◆ ACTIVITY ◆
From the first record below to the last, retype each one exactly.

Data items
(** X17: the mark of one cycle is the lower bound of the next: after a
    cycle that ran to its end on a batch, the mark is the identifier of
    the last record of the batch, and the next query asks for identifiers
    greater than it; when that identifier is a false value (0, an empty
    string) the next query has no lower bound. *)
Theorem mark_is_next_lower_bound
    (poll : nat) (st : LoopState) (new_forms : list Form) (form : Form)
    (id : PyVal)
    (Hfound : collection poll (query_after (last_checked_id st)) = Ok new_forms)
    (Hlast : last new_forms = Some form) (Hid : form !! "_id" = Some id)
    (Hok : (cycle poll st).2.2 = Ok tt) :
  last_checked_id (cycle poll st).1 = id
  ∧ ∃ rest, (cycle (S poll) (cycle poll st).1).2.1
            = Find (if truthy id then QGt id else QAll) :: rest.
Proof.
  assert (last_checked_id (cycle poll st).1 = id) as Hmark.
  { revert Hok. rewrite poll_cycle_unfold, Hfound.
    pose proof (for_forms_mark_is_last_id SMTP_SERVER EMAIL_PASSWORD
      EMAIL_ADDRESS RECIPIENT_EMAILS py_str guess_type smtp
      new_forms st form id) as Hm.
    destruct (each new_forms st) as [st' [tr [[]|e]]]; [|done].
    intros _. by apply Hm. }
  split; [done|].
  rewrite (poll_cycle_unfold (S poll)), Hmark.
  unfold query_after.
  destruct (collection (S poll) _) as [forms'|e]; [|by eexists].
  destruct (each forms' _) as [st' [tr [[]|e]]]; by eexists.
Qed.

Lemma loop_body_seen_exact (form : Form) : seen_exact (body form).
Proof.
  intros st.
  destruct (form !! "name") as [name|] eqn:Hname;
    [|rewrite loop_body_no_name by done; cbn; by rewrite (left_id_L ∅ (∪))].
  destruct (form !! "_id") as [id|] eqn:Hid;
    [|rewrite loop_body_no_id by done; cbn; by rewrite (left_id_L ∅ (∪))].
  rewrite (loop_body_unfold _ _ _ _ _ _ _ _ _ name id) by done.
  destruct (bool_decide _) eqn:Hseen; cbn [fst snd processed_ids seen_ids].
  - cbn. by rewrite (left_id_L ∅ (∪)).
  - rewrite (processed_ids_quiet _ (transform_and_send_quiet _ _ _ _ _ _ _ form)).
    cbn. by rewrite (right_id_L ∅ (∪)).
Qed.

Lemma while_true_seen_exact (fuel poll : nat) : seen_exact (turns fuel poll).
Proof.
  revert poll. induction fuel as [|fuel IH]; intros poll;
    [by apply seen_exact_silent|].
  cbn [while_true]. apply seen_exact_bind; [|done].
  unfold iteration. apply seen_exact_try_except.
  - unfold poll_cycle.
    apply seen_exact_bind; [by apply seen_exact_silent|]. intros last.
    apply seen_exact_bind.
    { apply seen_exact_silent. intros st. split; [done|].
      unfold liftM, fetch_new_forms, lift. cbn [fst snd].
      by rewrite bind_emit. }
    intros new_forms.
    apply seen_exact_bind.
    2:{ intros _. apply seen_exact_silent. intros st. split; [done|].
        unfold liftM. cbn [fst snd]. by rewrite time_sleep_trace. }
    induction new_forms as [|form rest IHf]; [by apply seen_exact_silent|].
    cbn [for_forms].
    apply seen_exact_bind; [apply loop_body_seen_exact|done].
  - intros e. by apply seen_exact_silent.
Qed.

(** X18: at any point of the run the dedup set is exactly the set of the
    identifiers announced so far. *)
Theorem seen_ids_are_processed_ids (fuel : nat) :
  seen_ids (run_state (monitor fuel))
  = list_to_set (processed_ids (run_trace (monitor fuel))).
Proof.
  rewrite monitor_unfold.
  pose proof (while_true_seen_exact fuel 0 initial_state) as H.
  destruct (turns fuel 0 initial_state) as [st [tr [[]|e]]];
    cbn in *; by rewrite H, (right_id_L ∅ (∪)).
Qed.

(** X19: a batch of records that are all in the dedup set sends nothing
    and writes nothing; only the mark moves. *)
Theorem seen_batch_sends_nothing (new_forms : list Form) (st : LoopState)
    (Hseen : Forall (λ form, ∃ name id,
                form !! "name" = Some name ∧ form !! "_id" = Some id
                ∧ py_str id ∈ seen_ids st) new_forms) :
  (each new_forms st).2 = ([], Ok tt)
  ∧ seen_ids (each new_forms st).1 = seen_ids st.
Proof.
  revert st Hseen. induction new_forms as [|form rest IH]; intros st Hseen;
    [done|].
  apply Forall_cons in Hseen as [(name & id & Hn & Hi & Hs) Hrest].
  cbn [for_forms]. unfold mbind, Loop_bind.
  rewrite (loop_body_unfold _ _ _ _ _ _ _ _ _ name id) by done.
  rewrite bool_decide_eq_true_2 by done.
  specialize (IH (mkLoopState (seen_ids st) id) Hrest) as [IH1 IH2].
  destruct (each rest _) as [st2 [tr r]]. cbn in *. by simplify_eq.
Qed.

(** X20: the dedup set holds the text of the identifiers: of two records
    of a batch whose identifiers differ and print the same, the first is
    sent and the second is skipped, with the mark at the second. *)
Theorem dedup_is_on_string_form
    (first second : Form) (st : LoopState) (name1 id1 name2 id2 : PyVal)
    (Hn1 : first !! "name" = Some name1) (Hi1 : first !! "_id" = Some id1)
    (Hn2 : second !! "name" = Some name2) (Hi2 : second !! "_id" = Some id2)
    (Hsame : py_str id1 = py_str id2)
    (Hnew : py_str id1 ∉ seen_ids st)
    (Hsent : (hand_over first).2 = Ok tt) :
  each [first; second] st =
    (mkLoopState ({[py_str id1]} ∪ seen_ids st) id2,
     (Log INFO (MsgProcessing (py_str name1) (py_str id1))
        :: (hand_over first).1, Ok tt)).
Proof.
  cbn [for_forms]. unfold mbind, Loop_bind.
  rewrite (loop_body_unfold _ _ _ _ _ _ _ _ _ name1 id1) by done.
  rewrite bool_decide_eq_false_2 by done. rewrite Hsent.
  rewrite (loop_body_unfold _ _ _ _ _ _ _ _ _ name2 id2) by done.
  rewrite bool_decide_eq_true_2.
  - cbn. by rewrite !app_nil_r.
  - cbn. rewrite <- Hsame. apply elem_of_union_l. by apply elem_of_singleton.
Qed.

◆ COMPLETED TASK ◆
(** X17: the mark of one cycle is the lower bound of the next: after a
    cycle that ran to its end on a batch, the mark is the identifier of
    the last record of the batch, and the next query asks for identifiers
    greater than it; when that identifier is a false value (0, an empty
    string) the next query has no lower bound. *)
Theorem mark_is_next_lower_bound
    (poll : nat) (st : LoopState) (new_forms : list Form) (form : Form)
    (id : PyVal)
    (Hfound : collection poll (query_after (last_checked_id st)) = Ok new_forms)
    (Hlast : last new_forms = Some form) (Hid : form !! "_id" = Some id)
    (Hok : (cycle poll st).2.2 = Ok tt) :
  last_checked_id (cycle poll st).1 = id
  ∧ ∃ rest, (cycle (S poll) (cycle poll st).1).2.1
            = Find (if truthy id then QGt id else QAll) :: rest.
Proof.
  assert (last_checked_id (cycle poll st).1 = id) as Hmark.
  { revert Hok. rewrite poll_cycle_unfold, Hfound.
    pose proof (for_forms_mark_is_last_id SMTP_SERVER EMAIL_PASSWORD
      EMAIL_ADDRESS RECIPIENT_EMAILS py_str guess_type smtp
      new_forms st form id) as Hm.
    destruct (each new_forms st) as [st' [tr [[]|e]]]; [|done].
    intros _. by apply Hm. }
  split; [done|].
  rewrite (poll_cycle_unfold (S poll)), Hmark.
  unfold query_after.
  destruct (collection (S poll) _) as [forms'|e]; [|by eexists].
  destruct (each forms' _) as [st' [tr [[]|e]]]; by eexists.
Qed.

Lemma loop_body_seen_exact (form : Form) : seen_exact (body form).
Proof.
  intros st.
  destruct (form !! "name") as [name|] eqn:Hname;
    [|rewrite loop_body_no_name by done; cbn; by rewrite (left_id_L ∅ (∪))].
  destruct (form !! "_id") as [id|] eqn:Hid;
    [|rewrite loop_body_no_id by done; cbn; by rewrite (left_id_L ∅ (∪))].
  rewrite (loop_body_unfold _ _ _ _ _ _ _ _ _ name id) by done.
  destruct (bool_decide _) eqn:Hseen; cbn [fst snd processed_ids seen_ids].
  - cbn. by rewrite (left_id_L ∅ (∪)).
  - rewrite (processed_ids_quiet _ (transform_and_send_quiet _ _ _ _ _ _ _ form)).
    cbn. by rewrite (right_id_L ∅ (∪)).
Qed.

Lemma while_true_seen_exact (fuel poll : nat) : seen_exact (turns fuel poll).
Proof.
  revert poll. induction fuel as [|fuel IH]; intros poll;
    [by apply seen_exact_silent|].
  cbn [while_true]. apply seen_exact_bind; [|done].
  unfold iteration. apply seen_exact_try_except.
  - unfold poll_cycle.
    apply seen_exact_bind; [by apply seen_exact_silent|]. intros last.
    apply seen_exact_bind.
    { apply seen_exact_silent. intros st. split; [done|].
      unfold liftM, fetch_new_forms, lift. cbn [fst snd].
      by rewrite bind_emit. }
    intros new_forms.
    apply seen_exact_bind.
    2:{ intros _. apply seen_exact_silent. intros st. split; [done|].
        unfold liftM. cbn [fst snd]. by rewrite time_sleep_trace. }
    induction new_forms as [|form rest IHf]; [by apply seen_exact_silent|].
    cbn [for_forms].
    apply seen_exact_bind; [apply loop_body_seen_exact|done].
  - intros e. by apply seen_exact_silent.
Qed.

(** X18: at any point of the run the dedup set is exactly the set of the
    identifiers announced so far. *)
Theorem seen_ids_are_processed_ids (fuel : nat) :
  seen_ids (run_state (monitor fuel))
  = list_to_set (processed_ids (run_trace (monitor fuel))).
Proof.
  rewrite monitor_unfold.
  pose proof (while_true_seen_exact fuel 0 initial_state) as H.
  destruct (turns fuel 0 initial_state) as [st [tr [[]|e]]];
    cbn in *; by rewrite H, (right_id_L ∅ (∪)).
Qed.

(** X19: a batch of records that are all in the dedup set sends nothing
    and writes nothing; only the mark moves. *)
Theorem seen_batch_sends_nothing (new_forms : list Form) (st : LoopState)
    (Hseen : Forall (λ form, ∃ name id,
                form !! "name" = Some name ∧ form !! "_id" = Some id
                ∧ py_str id ∈ seen_ids st) new_forms) :
  (each new_forms st).2 = ([], Ok tt)
  ∧ seen_ids (each new_forms st).1 = seen_ids st.
Proof.
  revert st Hseen. induction new_forms as [|form rest IH]; intros st Hseen;
    [done|].
  apply Forall_cons in Hseen as [(name & id & Hn & Hi & Hs) Hrest].
  cbn [for_forms]. unfold mbind, Loop_bind.
  rewrite (loop_body_unfold _ _ _ _ _ _ _ _ _ name id) by done.
  rewrite bool_decide_eq_true_2 by done.
  specialize (IH (mkLoopState (seen_ids st) id) Hrest) as [IH1 IH2].
  destruct (each rest _) as [st2 [tr r]]. cbn in *. by simplify_eq.
Qed.

(** X20: the dedup set holds the text of the identifiers: of two records
    of a batch whose identifiers differ and print the same, the first is
    sent and the second is skipped, with the mark at the second. *)
Theorem dedup_is_on_string_form
    (first second : Form) (st : LoopState) (name1 id1 name2 id2 : PyVal)
    (Hn1 : first !! "name" = Some name1) (Hi1 : first !! "_id" = Some id1)
    (Hn2 : second !! "name" = Some name2) (Hi2 : second !! "_id" = Some id2)
    (Hsame : py_str id1 = py_str id2)
    (Hnew : py_str id1 ∉ seen_ids st)
    (Hsent : (hand_over first).2 = Ok tt) :
  each [first; second] st =
    (mkLoopState ({[py_str id1]} ∪ seen_ids st) id2,
     (Log INFO (MsgProcessing (py_str name1) (py_str id1))
        :: (hand_over first).1, Ok tt)).
Proof.
  cbn [for_forms]. unfold mbind, Loop_bind.
  rewrite (loop_body_unfold _ _ _ _ _ _ _ _ _ name1 id1) by done.
  rewrite bool_decide_eq_false_2 by done. rewrite Hsent.
  rewrite (loop_body_unfold _ _ _ _ _ _ _ _ _ name2 id2) by done.
  rewrite bool_decide_eq_true_2.
  - cbn. by rewrite !app_nil_r.
  - cbn. rewrite <- Hsame. apply elem_of_union_l. by apply elem_of_singleton.
Qed.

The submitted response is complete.